Left with no avenue to rectify this discrimination through the United States' courts or through regulatory action, the most effective means by which to address the continuation of institutional racism in the long term care system is internationally. The failure of the United [p977] States to stop discrimination and enforce Title VI violates the CERD. To obtain the fulfillment of the promise of equality, elderly African-Americans need to submit a complaint to the Committee asserting that the United States is in violation of the CERD, and there are no means by which to address this issue under U.S. law.
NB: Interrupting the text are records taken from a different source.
Lemma apply_report_sound now st hash crn ip key failure note refusal v : (st ≠ Some Creating → hash = ""%string) →
  (v.(vm_state) = Requested → v.(vm_item_hash) = ""%string) →
  let v' := apply_report now st hash crn ip key failure note refusal v in v'.(vm_state) = Requested → v'.(vm_item_hash) = ""%string.
Proof. intros Hh Hv. cbn. destruct st as [[]|]; cbn; try done. intros Hs. rewrite Hh by done. by apply Hv. Qed.

Lemma record_report_sound NP now vmID current st report db : db.(db_vms) !! vmID = Some current →
  (st ≠ Some Creating → TrimSpace report.(pr_ItemHash) = ""%string) →
  wp (record_report NP now vmID current st report) (λ _, sound db) (λ _, sound db) db.
Proof.
  intros Hv Hh. unfold record_report. rewrite wp_bind.
  apply wp_mono with (Q := λ _, same db_vms db) (X := λ _, same db_vms db).
  - specialize (report_checks_vms NP now vmID current st report db). unfold wp. by destruct (report_checks _ _ _ _ _ _ db) as [? []].
  - intros [ip key] db1 E. unfold same in E. unfold set_vm. wp_steps; [by apply sound_same|].
    trans db1; [by apply sound_same | apply (sound_row _ current); [by rewrite <-E|]].
    apply apply_report_sound. intros Hst. by rewrite Hh.
  - intros e db1 E. by apply sound_same.
Qed.

Lemma ApplyProvisionerReport_sound NP now vmID report :
  instance_with_creating report → stable sound (ApplyProvisionerReport NP now vmID report).
Proof.
  intros Hr. apply stable_of_wp. intros db. unfold ApplyProvisionerReport, ProvisionedVMOf. rewrite TrimSpace_idemp.
  wp_steps; try reflexivity; (apply record_report_sound; [done|]); intros Hst; apply Hr; unfold report_state; by rewrite H1, ?H2.
Qed.

(** Reports of the provisioner. *)
Definition provisioner_report (r : vmReport) : ProvisionerReport :=
  MkProvisionerReport r.(vr_State) r.(vr_ItemHash) r.(vr_CRNHash) r.(vr_PublicIP) r.(vr_NodePublicKey) r.(vr_Failure) r.(vr_Progress) r.(vr_Refusal).
Definition fair_op (op : ProvisioningOp) : Prop :=
  match op with ProvisionerReportOp _ report => instance_with_creating report | _ => True end.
Due to the egregiousness of the United States' actions, the Committee should rule that the United States must change its policies and give elderly African-Americans reparations for the harms suffered. Although the resolution of the case by the Committee is nonbinding, the complaints can take the case to the International Court of Justice whose findings are binding. This is a better outcome than those available through the United States, which seeks to eradicate racism and racial segregation through voluntary observance and empty promises of compliance.
This article examines the United States' disregard for elderly African-Americans right to equality. Evidenced by the federal government's failure to enforce the mandates of Title VI, this disregard has resulted in the relegation of elderly African-Americans to substandard quality nursing homes. Therefore, African-Americans need to seek redemption through international means, such as filing a claim for the violation of the CERD. A brief discussion of the history and contents of the CERD is in Part II. The government's solution to eradicate racial discrimination and segregation in the long-term care system is examined in Part III. One of the government's solutions was the enactment of Title VI prohibiting racial discrimination and segregation. Forty-one years after the enactment of Title VI, the government has neglected its duties to resolve this problem, and institutional racism is rampant. The current problems with the long term care system caused by the United States' violation of Title VI, a violation of the CERD, is discussed in Part IV. To stop the U.S. from continuing to ignore the racial segregation and discrimination present in the long term care system, elderly African-Americans must file a claim for the United States' violation of the CERD. Section V discusses how [p978] the United States is in violation of Title VI and the CERD and how to solve this violation by filing a claim.